Jannik Sinner si prende Parigi, primo italiano a imporsi nel Masters 1000 della capitale. Il successo al Paris Masters pesa anche sul ranking: dopo 55 giorni il tennista azzurro torna numero 1 al mondo, scalzando Carlos Alcaraz. In precedenza, dopo 65 settimane da leader, aveva ceduto la vetta scivolando al secondo posto; ora punta a blindare l’anno alle ATP Finals. L’inerzia è quella giusta: condizione, continuità e fiducia lo proiettano verso l’ultimo appuntamento con obiettivo bottino pieno.
Il 2025 di Sinner è da copertina: doppietta Grande Slam (bissato l’Australian Open e impresa a Wimbledon) più i titoli di China Open, Vienna Open e il sigillo al Masters 1000 di Parigi, per cinque trofei complessivi. A Torino l’obiettivo è difendere il titolo conquistato lo scorso anno, nella cornice di un Pala Alpitour che promette di diventare un fortino, spingendolo set dopo set con un tifo da grande occasione.

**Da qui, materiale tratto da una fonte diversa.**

(** What can happen to the coordinator and its world, one event at a time:
    a message arrives, a keyboard command fires, or the recorder of the
    offscreen document delivers a chunk or stops.  The RECORDING_FINALIZED
    message that [onstop] sends reaches the coordinator as a message of its
    own. *)
Inductive Input : Type :=
| Deliver (message : option Message) (sender_tab : option Z)
| Command (command : string)
| RecorderData (data : Blob)
| RecorderStopped.

Definition in_worker (f : Offscreen.Worker -> Offscreen.Worker) (c : Coordinator) : Coordinator :=
  match offscreen (globals c) with
  | Some w => snd (set_offscreen (Some (f w)) c)
  | None => c
  end.

Definition step (env : Env) (i : Input) (c : Coordinator) : Coordinator :=
  match i with
  | Deliver message sender_tab => snd (onMessage env message sender_tab c)
  | Command command => snd (onCommand env command c)
  | RecorderData data => in_worker (fun w => snd (Offscreen.ondataavailable data w)) c
  | RecorderStopped => in_worker (fun w => snd (Offscreen.onstop env w)) c
  end.

(** The worlds the coordinator can be in: it starts with the initial
    [state] object, any storage and no offscreen document. *)
Inductive reachable : Coordinator -> Prop :=
| reachable_init (storage : Storage) :
    reachable {| globals := {| state := initial_state; storage := storage; offscreen := None |};
                 clock := 0; trace := [] |}
| reachable_step (env : Env) (i : Input) (c : Coordinator) :
    reachable c -> reachable (step env i c).

(** The invariant of the data model. *)
Definition state_invariant (s : State) : Prop :=
  recordingState s <> idle -> recordingStartedAt s <> None /\ currentFilename s <> "".

(** Predicates for reasoning about what a handler does to [state]: the
    handler leaves it alone, or every run from [s] ends in [Q]. *)
Definition keeps_state {A} (m : B A) : Prop :=
  forall c, state (globals (snd (m c))) = state (globals c).

Definition wps {A} (m : B A) (Q : Outcome A -> State -> Prop) (s : State) : Prop :=
  forall c, state (globals c) = s -> Q (fst (m c)) (state (globals (snd (m c)))).

Definition always {A} (P : State -> Prop) : Outcome A -> State -> Prop := fun _ s => P s.
(** * prom-query: a shallow embedding of the query core

    The development follows the Go packages of the repository:
    [labels] (label sets), [value] (points, series, vectors, matrices),
    [remote] (backend codec, series iterators, reader) and [promql]
    (engine and evaluator), with [api] on top.  Every Go function is a
    Rocq function of the same name; a Go [panic] is the [Panic] outcome
    of the [outcome] type, a returned [error] is an [option error]. *)

From Stdlib Require Import ZArith List String Ascii Bool Lia Permutation.
From Stdlib Require Import Sorted.
Import ListNotations.
Local Open Scope Z_scope.

(** ** Machine integers

    Go's [int64] (and [int] on the 64-bit targets the program is built
    for) is a [Z] together with its two's-complement wrap-around. *)
Module Int64.

Definition min_int : Z := - 2 ^ 63.
Definition max_int : Z := 2 ^ 63 - 1.

Definition in_range (z : Z) : Prop := min_int <= z <= max_int.

Definition wrap (z : Z) : Z := (z + 2 ^ 63) mod 2 ^ 64 - 2 ^ 63.

Definition add (a b : Z) : Z := wrap (a + b).
Definition sub (a b : Z) : Z := wrap (a - b).

(** Go's [/] on integers truncates toward zero; the caller handles
    the zero divisor (a run-time panic). *)
Definition quo (a b : Z) : Z := wrap (Z.quot a b).

End Int64.

(** ** Errors, panics and outcomes *)

Inductive error : Type :=
| ErrQueryTimeout (env : string)
| ErrQueryCanceled (env : string)
| ErrTooManySamples (env : string)
| context_Canceled
| context_DeadlineExceeded
| ErrAllBackendsFailed
| Errorf (msg : string)
| runtime_Error (msg : string).

(** What a Go call can do: return, unwind with a panic value, or keep
    running after the model's fuel is spent. *)
Inductive outcome (A : Type) : Type :=
| Return (a : A)
| Panic (e : error)
| OutOfFuel.

Arguments Return {A} a.
Arguments Panic {A} e.
Arguments OutOfFuel {A}.

Definition bind {A B : Type} (m : outcome A) (k : A -> outcome B) : outcome B :=
  match m with
  | Return a => k a
  | Panic e => Panic e
  | OutOfFuel => OutOfFuel
  end.

Notation "x <- m ;; k" := (bind m (fun x => k))
  (at level 61, m at next level, right associativity).
Notation "' p <- m ;; k" := (bind m (fun x => let p := x in k))
  (at level 61, p pattern, m at next level, right associativity).

(** [sort.Sort] of the Go library, over a [Less] function.  Any sort
    returns an ordered rearrangement of its input; the model is the
    insertion sort the library itself runs on short slices. *)
Module sort.

Section Sort.
Context {A : Type} (Less : A -> A -> bool).

Fixpoint insert (x : A) (l : list A) : list A :=
  match l with
  | [] => [x]
  | y :: l' => if Less x y then x :: l else y :: insert x l'
  end.

Definition Sort (l : list A) : list A :=
  fold_left (fun acc x => insert x acc) l [].
End Sort.

(** [sort.Search]: binary search for the least index in [0, n) at
    which [f] holds, [n] if there is none (for a monotone [f]).  The
    interval [j - i] shrinks at every turn, so [n] turns are enough. *)
Fixpoint search_loop (turns : nat) (i j : Z) (f : Z -> bool) : Z :=
  match turns with
  | O => i
  | S k =>
      if i <? j then
        let h := (i + j) / 2 in
        if negb (f h) then search_loop k (h + 1) j f
        else search_loop k i h f
      else i
  end.

Definition Search (n : Z) (f : Z -> bool) : Z :=
  search_loop (Z.to_nat n) 0 n f.

End sort.

(** ** Package [labels]

    The package is not part of the sources at hand; only its use is. *)
Module labels.

Record Label : Type := { Name : string; Value : string }.

Definition Labels : Type := list Label.

Definition MetricName : string := "__name__".

Definition Label_eqb (a b : Label) : bool :=
  String.eqb (Name a) (Name b) && String.eqb (Value a) (Value b).

(** Modelled from the spec: [labels.Compare] is missing from the
    sources.  The spec (section 3) makes a LabelSet "an ordered,
    by-name-sorted sequence" whose "equality ... [is] defined over the
    full sorted content" and which is "a sort/merge key": the order is
    the lexicographic one on the (name, value) sequence, a proper
    prefix coming first. *)
Fixpoint Compare (a b : Labels) : comparison :=
  match a, b with
  | [], [] => Eq
  | [], _ :: _ => Lt
  | _ :: _, [] => Gt
  | x :: a', y :: b' =>
      match String.compare (Name x) (Name y) with
      | Eq =>
          match String.compare (Value x) (Value y) with
          | Eq => Compare a' b'
          | c => c
          end
      | c => c
      end
  end.

Definition Less (a b : Labels) : bool :=
  match Compare a b with Lt => true | _ => false end.

(** [Labels] as a [sort.Interface]: by name. *)
Definition Labels_Less (a b : Label) : bool :=
  match String.compare (Name a) (Name b) with Lt => true | _ => false end.

(** Modelled from the spec: [labels.New] is missing from the sources.
    It builds the "by-name-sorted sequence" of section 3 from the
    given labels. *)
Definition New (ls : list Label) : Labels :=
  sort.Sort Labels_Less ls.

Definition Labels_eq_dec (a b : Labels) : {a = b} + {a <> b}.
Proof. repeat decide equality. Defined.

End labels.

(** ** Package [value] *)
Module value.

(** A [float64] is carried through the program untouched; the only
    operation the core applies to it is [math.Float64bits].  It is
    modelled by its IEEE-754 bit pattern, an unsigned 64-bit number. *)
Record float64 : Type := Float64frombits { Float64bits : Z }.

Definition NormalNaN : Z := 0x7ff8000000000001.
Definition StaleNaN : Z := 0x7ff0000000000002.

Definition IsStaleNaN (v : float64) : bool :=
  Float64bits v =? StaleNaN.

(** IEEE-754 classification of a bit pattern and the [==] of Go on
    [float64], for comparison with [IsStaleNaN]. *)
Definition exponent_bits (v : float64) : Z :=
  Z.land (Z.shiftr (Float64bits v) 52) 0x7ff.
Definition mantissa_bits (v : float64) : Z :=
  Z.land (Float64bits v) 0xfffffffffffff.
Definition IsNaN (v : float64) : bool :=
  (exponent_bits v =? 0x7ff) && negb (mantissa_bits v =? 0).
Definition is_zero (v : float64) : bool :=
  (exponent_bits v =? 0) && (mantissa_bits v =? 0).
Definition float_eqb (a b : float64) : bool :=
  if IsNaN a || IsNaN b then false
  else if is_zero a && is_zero b then true
  else Float64bits a =? Float64bits b.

Il messaggio di ringraziamento di Sinner dopo il trionfo
“Grazie alla mia squadra, grazie per avermi spinto al limite”. Con queste parole Jannik Sinner ha voluto ringraziare il suo team, un messaggio che assume un’importanza ancora maggiore dopo un battibecco con Cahill in partita che aveva stupito i più. “È stata una settimana incredibile – ha proseguito – e un percorso incredibile negli ultimi due mesi. Cerchiamo sempre di migliorare come giocatori. E vedendo questi risultati a questo livello di tennis, sono molto felice di condividerli con voi. Oggi è un giorno davvero speciale. Grazie di cuore”.

La chiave del salto di qualità sta nell’equilibrio tra aggressività e lucidità: servizio più incisivo, risposta profonda e gestione dei momenti caldi. Lavoro quotidiano con il team e scelte tattiche essenziali hanno reso l’azzurro più completo nei match lunghi, capace di cambiare ritmo e traiettorie. La sensazione è di una crescita ancora in corso, con margini su volée e variazioni che potrebbero fare la differenza.
Dopo la finale con Felix Auger-Aliassime, arriva anche il tributo al rivale. “Ciao a tutti. Scusate se non parlo francese, datemi un po’ di anni…prima di tutto, Felix, settimana fantastica. So che hai avuto molta pressione. Sei stato in una situazione molto difficile per tutta la settimana. Spero che giocare a Torino ti dia i suoi frutti. Congratulazioni a te e a tutta la tua squadra. Sei una delle persone più gentili del tour. Se continui a giocare così, farai benissimo…ne sono sicuro. Ti auguro il meglio per il resto della stagione, ma anche per il resto della tua carriera. Sei fantastico”.
Il cerchio si chiude dove tutto è iniziato: nella convinzione di poter alzare ancora l’asticella. Con la vittoria a Parigi, Sinner consolida leadership e mentalità, e si presenta alle ATP Finals con l’aura del campione che sa soffrire e colpire quando conta. La stagione dice che il suo tennis ha trovato una nuova stabilità: la sfida, adesso, è trasformare l’onda lunga del Paris Masters in un finale d’anno da ricordare.